PARIS, 6 Sep. (dpa / EP) –
French actor Jean Paul Belmondo, one of the icons of the Nouvelle Vague, has died at the age of 88, according to several French media.
Belmondo, who fascinated the greatest masters of French filmmaking –Jean-Luc Godard, Claude Sautet, François Truffaut or Philippe de Broca– has made film history with films such as’ At the end of the getaway ‘or’ The man from Rio ‘.
To his credit he has more than 80 films for posterity, the image of a gentleman with a wide smile and the face of a wrinkled boxer.
With ‘At the End of the Getaway’ in 1959, Jean-Luc Godard turned 26-year-old Belmondo into a star overnight. The Nouvelle Vague (New Wave) film movement, which successfully turned its back on commercial cinema, especially around the 1960s, set new cinematic standards with an unconventional narrative structure.
The film became a masterpiece and Belmondo became the figurehead for film rebels, including Truffaut, Claude Chabrol, and Eric Rohmer.
Claude Sautet, Jean-Pierre Melville, François Truffaut or Jacques Deray were the next filmmakers to work with him. His eternal rival was Alain Delon, although he never reached the comic talent of Belmondo. Belmondo’s last film was ‘Un homme et son chien’ (‘A man and his dog’), by Francis Huster, in 2009.
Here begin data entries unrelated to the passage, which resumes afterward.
(** * Discovery: deduplication and validation *)

(** C4, as the code has it.  A discovery returns, and leaves in the
    accumulator, a list in which no two prospects have the same URL, and
    each of them that the run added has a URL that is not in the prospects
    file read at the start.  [_process_profile] rejects an entry whose URL
    is in that file and counts it as a duplicate, without going further; it
    is given the URLs of the file only, so what a run collects twice goes
    through, and the final pass removes it.  Every list written to the
    prospects file, by [save_prospects], [run_discovery_workflow] or
    [_run_discovery_phase], holds each URL once. *)
Theorem discovery_deduplicates (w : world) (cfg : search_config)
    (max_prospects : Z) (h : history) (s : ProspectDiscoverer.state) :
  let run := ProspectDiscoverer.discover_prospects w cfg max_prospects h s in
  (exists out,
      result_of run = Ok out
      /\ ProspectDiscoverer.discovered_prospects (state_of run) = out
      /\ NoDup (map url_of out)
      /\ forall p, p ∈ out ->
                   p ∈ ProspectDiscoverer.discovered_prospects s
                   \/ url_of p ∉ persisted_urls w h)
  /\ (forall profile existing_urls h' s',
         is_Some (profile !! "linkedin_url") ->
         url_of profile ∈ existing_urls ->
         let step :=
           ProspectDiscoverer._process_profile w profile existing_urls h' s' in
         result_of step = Ok false
         /\ trace_of step = [ECall "ProspectDiscoverer._process_profile"]
         /\ ProspectDiscoverer.discovered_prospects (state_of step)
            = ProspectDiscoverer.discovered_prospects s'
         /\ ProspectDiscoverer.duplicates_found (state_of step)
            = S (ProspectDiscoverer.duplicates_found s'))
  /\ (forall prospects ps,
         In (EWriteProspects ps)
            (trace_of (ProspectDiscoverer.save_prospects w prospects h s)) ->
         NoDup (map url_of ps))
  /\ (forall ps,
         In (EWriteProspects ps)
            (trace_of (ProspectDiscoverer.run_discovery_workflow
                         w cfg max_prospects h s)) ->
         NoDup (map url_of ps))
  /\ (forall ps,
         In (EWriteProspects ps)
            (trace_of (DiscoveryWorkflow._run_discovery_phase
                         w cfg max_prospects h s)) ->
         NoDup (map url_of ps)).
Proof.
  cbv zeta. split; [|split; [|split; [|split]]].
  - pose proof (run_eta (ProspectDiscoverer.discover_prospects
                           w cfg max_prospects) h s) as E.
    apply discover_prospects_run in E.
    destruct E as (new & Hnew & Hr & Hd & _).
    eexists. split; [exact Hr|]. split; [exact Hd|].
    split; [apply final_validation_spec|].
    intros p Hp. eapply final_origin; eassumption.
  - intros profile existing_urls h' s' Hsome Hin.
    pose proof (run_eta (ProspectDiscoverer._process_profile
                           w profile existing_urls) h' s') as E.
    apply process_profile_run in E.
    destruct E as (Hd & b & Hr & _ & Hdup).
    destruct (Hdup Hin Hsome) as (-> & Hc & _ & Ht).
    auto.
  - intros prospects ps Hin.
    pose proof (run_eta (ProspectDiscoverer.save_prospects w prospects) h s)
      as E.
    apply save_prospects_run in E. destruct E as (_ & _ & Ht).
    rewrite Ht in Hin.
    destruct Hin as [Hin|[Hin|[Hin|[]]]]; try discriminate Hin.
    injection Hin as <-. apply unique_loop_nodup.
  - intros ps Hin.
    pose proof (run_eta (ProspectDiscoverer.run_discovery_workflow
                           w cfg max_prospects) h s) as E.
    apply run_discovery_workflow_run in E.
    destruct E as (new & td & _ & B & _ & Ht & _).
    rewrite Ht in Hin. apply (workflow_write_inv _ _ _ _ _ B) in Hin.
    subst ps. apply unique_loop_nodup.
  - intros ps Hin.
    pose proof (run_eta (DiscoveryWorkflow._run_discovery_phase
                           w cfg max_prospects) h s) as E.
    apply run_discovery_phase_run in E.
    destruct E as (new & td & _ & B & Hd & Ht & _).
    rewrite Ht in Hin. destruct Hin as [Hin|Hin]; [discriminate Hin|].
    apply in_app_iff in Hin. destruct Hin as [Hin|Hin].
    + destruct (browsing_no_write _ _ B Hin).
    + destruct (ProspectDiscoverer.discovered_prospects
                  (state_of (DiscoveryWorkflow._run_discovery_phase
                               w cfg max_prospects h s))) eqn:Hs;
        [destruct Hin|].
      destruct Hin as [Hin|[]]. injection Hin as <-.
      rewrite Hd. apply final_validation_spec.
Qed.
(** * Evolutionary search of archai (archai/nlp/nas/evolution.py)

    A shallow embedding of the class [Evolution]: the constraint filter,
    the Pareto-frontier update, the parent re-sampling weights, the variation
    operators and the generation loop of [search].

    The object [self] is split in two: the constructor arguments, which are
    never assigned after [__init__], are the record [Args]; the attributes
    that the search mutates, together with the positions of the two random
    generators and the log of calls made to the measurement routines, are
    the record [Store].  Every method is a function from a store to an
    [outcome]: a value with the new store, a Python exception, or
    [OutOfFuel] when a [while] loop was cut by the fuel it was given.

    The modules [model_loader], [nas_utils.constraints], [nas_utils.converter]
    and [nas_utils.pareto_front] are outside the embedded file: they are
    interfaces (type classes) here, and every statement holds for all of
    their implementations. *)

From stdpp Require Import gmap list.
From Stdlib Require Import QArith Qround Lia Lqa.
When the cinema turned its back on him, he returned to his beginnings, the theater. In 1991 he finally bought his own theater in Paris, making a childhood dream come true. Belmondo has appeared in more than 40 theatrical roles.
In November 1999 he suffered a heart attack in the city of Brest, in western France, and a heart attack in August 2001 in Corsica. His four children come from relationships with dancers Elodie Constantin and Nathalie Tardivel. His relationship with Barbara Gandolfi, who was about 40 years his junior, ended in 2012 after four years of separation.